In response to COVID-19, the college took the following precautions to keep those who were on campus safe, including temperature checks, masks and hand sanitizer available at entrances, classroom upgrades to accommodate social distancing and several measures to keep rooms and offices sanitized.

Hybrid classes were offered in the Fall 2020 and Spring 2021 semesters which gave students the opportunity to attend classes both in-person and online. Students who attended class online participated in the session by using online platforms to join their in-person peers during class time. 

During ACTC’s fall All-College meeting, faculty and staff celebrated the successes of the fall and recognized one of their own for her effective transition from in-person to online the previous spring. 

Dr. Mary Cat Flath, professor of Anatomy and Physiology, was recognized for “Best Transition” during the pandemic. 

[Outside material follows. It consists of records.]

(** ** Constraint-driven allocation for one op *)

Record Inputs := mkInputs {
  i_regs : list Z;
  i_allocated : RegSet.t;
  i_reusable : list bool;
  fixed_moves : list (Z * Z * Z)
}.

(** Step 1, for input [i]. *)
Definition process_input (op : Op.t) (ct : OpConstraint.t) (acc : Inputs) (i : Z) : M Inputs :=
  let nb_oargs := nb_oargs_of op in
  arg_ct ← lift ((OpConstraint.args ct).[nb_oargs + i]);
  tidx ← lift ((Op.args op).[nb_oargs + i]);
  let required := ArgConstraint.regs arg_ct in
  let is_dead := LifeData.is_dead (Op.life op) (nb_oargs + i) in
  temp ← get_temp tidx;
  let is_readonly := Temp.is_global_or_fixed temp || Temp.is_const temp in
  let orig_fixed := if Temp.is_fixed temp then Temp.reg temp else None in
  let reusable := ArgConstraint.ialias arg_ct && is_dead && negb is_readonly in
  preferred ← (if reusable then lift ((Op.output_pref op).[ArgConstraint.alias_index arg_ct])
               else mret RegSet.EMPTY);
  reg ← temp_load_to tidx required (i_allocated acc) preferred;
  regs ← lift (zinsert (i_regs acc) i reg);
  allocated ← lift (RegSet.set (i_allocated acc) reg);
  reuse ← (if reusable then lift (zinsert (i_reusable acc) i true) else mret (i_reusable acc));
  moves ← match orig_fixed with
          | Some orig_reg =>
              temp ← get_temp tidx;
              match Temp.reg temp with
              | Some cur =>
                  mret (if negb (cur =? orig_reg) then fixed_moves acc ++ [(tidx, orig_reg, cur)]
                        else fixed_moves acc)
              | None => mret (fixed_moves acc)
              end
          | None => mret (fixed_moves acc)
          end;
  mret (mkInputs regs allocated reuse moves).

(** The fixup after the inputs: re-read the registers. *)
Definition reread_input (op : Op.t) (acc : list Z * RegSet.t) (i : Z) : M (list Z * RegSet.t) :=
  tidx ← lift ((Op.args op).[nb_oargs_of op + i]);
  temp ← get_temp tidx;
  if bool_decide (Temp.val_type temp = TempVal.Reg) then
    reg ← lift (Temp.reg temp);
    regs ← lift (zinsert acc.1 i reg);
    allocated ← lift (RegSet.set acc.2 reg);
    mret (regs, allocated)
  else mret acc.

(** Step 2: the register of output [k], given the outputs so far. *)
Definition output_reg (op : Op.t) (arg_ct : ArgConstraint.t) (i_regs : list Z) (i_allocated : RegSet.t)
    (i_reusable : list bool) (o_allocated : RegSet.t) : M Z :=
  if ArgConstraint.oalias arg_ct then
    let ai := ArgConstraint.alias_index arg_ct in
    reusable ← lift (i_reusable.[ai]);
    old_reg ← lift (i_regs.[ai]);
    if (reusable : bool) then mret old_reg
    else
      src_tidx ← lift ((Op.args op).[nb_oargs_of op + ai]);
      src_temp ← get_temp src_tidx;
      allocatable ← get (λ s, RegAllocState.allocatable (state s));
      copy_reg ← reg_alloc allocatable (RegSet.union i_allocated o_allocated) RegSet.EMPTY;
      _ ← out (λ g b, tcg_out_mov g b (Temp.ty src_temp) copy_reg old_reg);
      _ ← assign copy_reg src_tidx;
      _ ← upd_temp src_tidx (set_reg copy_reg);
      mret old_reg
  else if ArgConstraint.newreg arg_ct then
    reg_alloc (ArgConstraint.regs arg_ct) (RegSet.union i_allocated o_allocated) RegSet.EMPTY
  else reg_alloc (ArgConstraint.regs arg_ct) o_allocated RegSet.EMPTY.

Definition process_output (op : Op.t) (ct : OpConstraint.t) (i_regs : list Z) (i_allocated : RegSet.t)
    (i_reusable : list bool) (acc : list Z * RegSet.t) (k : Z) : M (list Z * RegSet.t) :=
  arg_ct ← lift ((OpConstraint.args ct).[k]);
  dst_tidx ← lift ((Op.args op).[k]);
  reg ← output_reg op arg_ct i_regs i_allocated i_reusable acc.2;
  _ ← define_in reg dst_tidx;
  o_regs ← lift (zinsert acc.1 k reg);
  o_allocated ← lift (RegSet.set acc.2 reg);
  mret (o_regs, o_allocated).

(** The fixup after the outputs. *)
Definition refix_input (op : Op.t) (i_regs : list Z) (i : Z) : M (list Z) :=
  tidx ← lift ((Op.args op).[nb_oargs_of op + i]);
  temp ← get_temp tidx;
  if bool_decide (Temp.val_type temp = TempVal.Reg) then
    match Temp.reg temp with
    | Some reg => lift (zinsert i_regs i reg)
    | None => mret i_regs
    end
  else mret i_regs.

(** Step 5, for input [i]. *)
Definition free_dead_input (op : Op.t) (i : Z) : M unit :=
  let nb_oargs := nb_oargs_of op in
  if LifeData.is_dead (Op.life op) (nb_oargs + i) then
    tidx ← lift ((Op.args op).[nb_oargs + i]);
    let aliased := bool_decide (tidx ∈ Op.slice (Op.args op) 0 nb_oargs) in
    if negb aliased then temp_dead_input tidx else mret tt
  else mret tt.

(** Step 6, for one moved temp. *)
Definition restore_fixed (m : Z * Z * Z) : M unit :=
  let '(tidx, orig_reg, moved_reg) := m in
  temp ← get_temp tidx;
  _ ← (if Temp.is_fixed temp then
         _ ← upd_temp tidx (in_reg orig_reg);
         assign orig_reg tidx
       else mret tt);
  occ ← occupant moved_reg;
  if bool_decide (occ = Some tidx) then free_reg moved_reg else mret tt.

Definition regalloc_op (op : Op.t) (ct : OpConstraint.t) : M unit :=
  let nb_oargs := nb_oargs_of op in
  let nb_iargs := nb_iargs_of op in
  let life := Op.life op in
  ins ← for_each (process_input op ct) (seqZ 0 nb_iargs)
          (mkInputs (replicate 10 0) RegSet.EMPTY (replicate 10 false) []);
  '(i_regs, i_allocated) ← for_each (reread_input op) (seqZ 0 nb_iargs) (i_regs ins, RegSet.EMPTY);
  '(o_regs, _) ← for_each (process_output op ct i_regs i_allocated (i_reusable ins))
                   (seqZ 0 nb_oargs) (replicate 10 0, RegSet.EMPTY);
  i_regs ← for_each (refix_input op) (seqZ 0 nb_iargs) i_regs;
  cargs ← collect_cargs op;
  _ ← emit_op_code op (take (Z.to_nat nb_oargs) o_regs) (take (Z.to_nat nb_iargs) i_regs) cargs;
  _ ← for_all (free_dead_input op) (seqZ 0 nb_iargs);
  _ ← for_all restore_fixed (fixed_moves ins);
  _ ← for_all (λ k,
        if LifeData.is_dead life k then
          tidx ← lift ((Op.args op).[k]);
          temp_dead tidx
        else mret tt) (seqZ 0 nb_oargs);
  for_all (λ i,
    if LifeData.is_sync life (nb_oargs + i) then
      tidx ← lift ((Op.args op).[nb_oargs + i]);
      _ ← temp_sync tidx;
      upd_temp tidx (λ t, Temp.set_coherent t true)
    else mret tt) (seqZ 0 nb_iargs).

(** ** The main pass *)

Definition alloc_mov (op : Op.t) : M unit :=
  dst_idx ← lift ((Op.args op).[0]);
  src_idx ← lift ((Op.args op).[1]);
  let life := Op.life op in
  src_reg ← temp_load_to src_idx ALLOCATABLE_REGS RegSet.EMPTY RegSet.EMPTY;
  _ ← (if LifeData.is_dead life 1 then temp_dead src_idx else mret tt);
  dst_reg ← reg_alloc ALLOCATABLE_REGS RegSet.EMPTY RegSet.EMPTY;
  _ ← define_in dst_reg dst_idx;
  _ ← (if negb (dst_reg =? src_reg) then
         out (λ g b, tcg_out_mov g b (Op.op_type op) dst_reg src_reg)
       else mret tt);
  if LifeData.is_dead life 0 then temp_dead dst_idx else mret tt.

Definition upd_label (label_id : Z) (f : Label.t → Label.t) : M unit :=
  upd_ctx (λ c, label_mut c label_id f).

Definition get_label (label_id : Z) : M Label.t := λ s, l ← label (ctx s) label_id; Some (l, s).

(** [label.uses.drain(..)] *)
Definition drain_uses (l : Label.t) : Label.t :=
  Label.mk (Label.id l) (Label.present l) (Label.has_value l) (Label.value l) [].

Definition alloc_set_label (op : Op.t) : M unit :=
  label_id ← lift ((Op.args op).[0]);
  _ ← sync_globals;
  off ← get (λ s, offset (buf s));
  _ ← upd_label label_id (λ l, Label.set_value l off);
  label ← get_label label_id;
  _ ← upd_label label_id drain_uses;
  for_all (λ u,
    match LabelUse.kind u with
    | RelocKind.Rel32 =>
        let disp := off - (LabelUse.offset u + 4) in
        out (λ _ b, patch_u32 b (LabelUse.offset u) (u32 disp))
    end) (Label.uses label).

Definition alloc_br (op : Op.t) : M unit :=
  label_id ← lift ((Op.args op).[0]);
  _ ← sync_globals;
  label ← get_label label_id;
  if Label.has_value label then out (λ _ b, emit_jmp b (Label.value label))
  else
    _ ← out (λ _ b, emit_u8 b 0xE9);
    patch_off ← get (λ s, offset (buf s));
    _ ← out (λ _ b, emit_u32 b 0);
    upd_label label_id (λ l, Label.add_use l patch_off RelocKind.Rel32).

Definition alloc_exit (op : Op.t) : M unit :=
  _ ← sync_globals;
  cargs ← collect_cargs op;
  emit_op_code op [] [] cargs.

Definition get_constraint (op : Op.t) : M OpConstraint.t :=
  get (λ s, op_constraint (backend s) (Op.opc op)).

Definition alloc_goto_ptr (op : Op.t) : M unit :=
  ct ← get_constraint op;
  tidx ← lift ((Op.args op).[0]);
  arg_ct ← lift ((OpConstraint.args ct).[0]);
  reg ← temp_load_to tidx (ArgConstraint.regs arg_ct) RegSet.EMPTY RegSet.EMPTY;
  _ ← (if LifeData.is_dead (Op.life op) 0 then temp_dead tidx else mret tt);
  _ ← sync_globals;
  emit_op_code op [] [reg] [].

Definition alloc_brcond (op : Op.t) : M unit :=
  ct ← get_constraint op;
  let nb_oargs := nb_oargs_of op in
  let nb_iargs := nb_iargs_of op in
  '(iregs, _) ← for_each (λ (acc : list Z * RegSet.t) i,
      tidx ← lift ((Op.args op).[nb_oargs + i]);
      arg_ct ← lift ((OpConstraint.args ct).[nb_oargs + i]);
      reg ← temp_load_to tidx (ArgConstraint.regs arg_ct) acc.2 RegSet.EMPTY;
      allocated ← lift (RegSet.set acc.2 reg);
      mret (acc.1 ++ [reg], allocated)) (seqZ 0 nb_iargs) ([], RegSet.EMPTY);
  cargs ← collect_cargs op;
  _ ← for_all (λ i,
        if LifeData.is_dead (Op.life op) (nb_oargs + i) then
          tidx ← lift ((Op.args op).[nb_oargs + i]);
          temp_dead tidx
        else mret tt) (seqZ 0 nb_iargs);
  _ ← sync_globals;
  label_id ← lift (cargs.[1]);
  label ← get_label label_id;
  let label_resolved := Label.has_value label in
  _ ← emit_op_code op [] iregs cargs;
  if negb label_resolved then
    off ← get (λ s, offset (buf s));
    upd_label label_id (λ l, Label.add_use l (off - 4) RelocKind.Rel32)
  else mret tt.

(** The body of the loop for one op. *)
Definition alloc_step (op : Op.t) : M unit :=
  match Op.opc op with
  | Opcode.Nop | Opcode.InsnStart => mret tt
  | Opcode.Mov => alloc_mov op
  | Opcode.SetLabel => alloc_set_label op
  | Opcode.Br => alloc_br op
  | Opcode.ExitTb | Opcode.GotoTb => alloc_exit op
  | Opcode.Call => ct ← get_constraint op; regalloc_call op ct
  | Opcode.GotoPtr => alloc_goto_ptr op
  | Opcode.Mb => out (λ _ b, emit_mfence b)
  | Opcode.BrCond => alloc_brcond op
  | _ =>
      ct ← get_constraint op;
      _ ← regalloc_op op ct;
      if OpFlags.contains (def_flags (def (Op.opc op))) OpFlags.BB_END then sync_globals else mret tt
  end.

(** Fixed temps start in their registers. *)
Definition init_fixed : M unit :=
  n ← get (λ s, nb_globals (ctx s));
  for_all (λ tidx,
    temp ← get_temp tidx;
    if bool_decide (Temp.kind temp = TempKind.Fixed) then
      match Temp.reg temp with Some reg => assign reg tidx | None => mret tt end
    else mret tt) (seqZ 0 n).

Definition alloc_block : M unit :=
  _ ← init_fixed;
  n ← get (λ s, num_ops (ctx s));
  for_all (λ oi,
    o ← get (λ s, op (ctx s) oi);
    op ← lift o;
    alloc_step op) (seqZ 0 n).

Definition regalloc_and_codegen (c : Context) (g : G) (b : CodeBuffer) : option (Context * G * CodeBuffer) :=
  '(_, s) ← alloc_block (mkAlloc c (RegAllocState.new ALLOCATABLE_REGS) g b);
  Some (ctx s, backend s, buf s).
End regalloc.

“Due to COVID-19 pandemic, I was forced to move all course instruction and daily assessments online, virtually overnight,” Flath said.  “I worked diligently to keep the class together, providing live online sessions, during the normal class days/times.  I renovated my office to include a webcam and white board for teaching live sessions.  I learned how to take video recordings of all class sessions, create the videos in YouTube, and then post web links in the Blackboard shells for students to view.”  

She says she has created nearly 300 instructional videos for her students to view since the transition to remote instruction. 

Flath says one of the most exciting things about having students back on campus is being able to participate in the “hands on” instruction that they were unable to complete virtually. 

“I have been able to do ‘real’ lab work with students this year.  We ordered face shields and gloves so students can work closely to perform tasks such as building a skeleton, cardiovascular physiology (taking blood pressures, pulses, listening to heart sounds), blood typing, dissections of sheep hearts and fetal pigs, et cetera.  It’s been amazing,” she said.

Dr. Larry Ferguson, ACTC President/CEO announced earlier this month that the college will fully operate on campus again when classes resume in August and would continue to adhere to the governor’s Healthy at Work guidelines.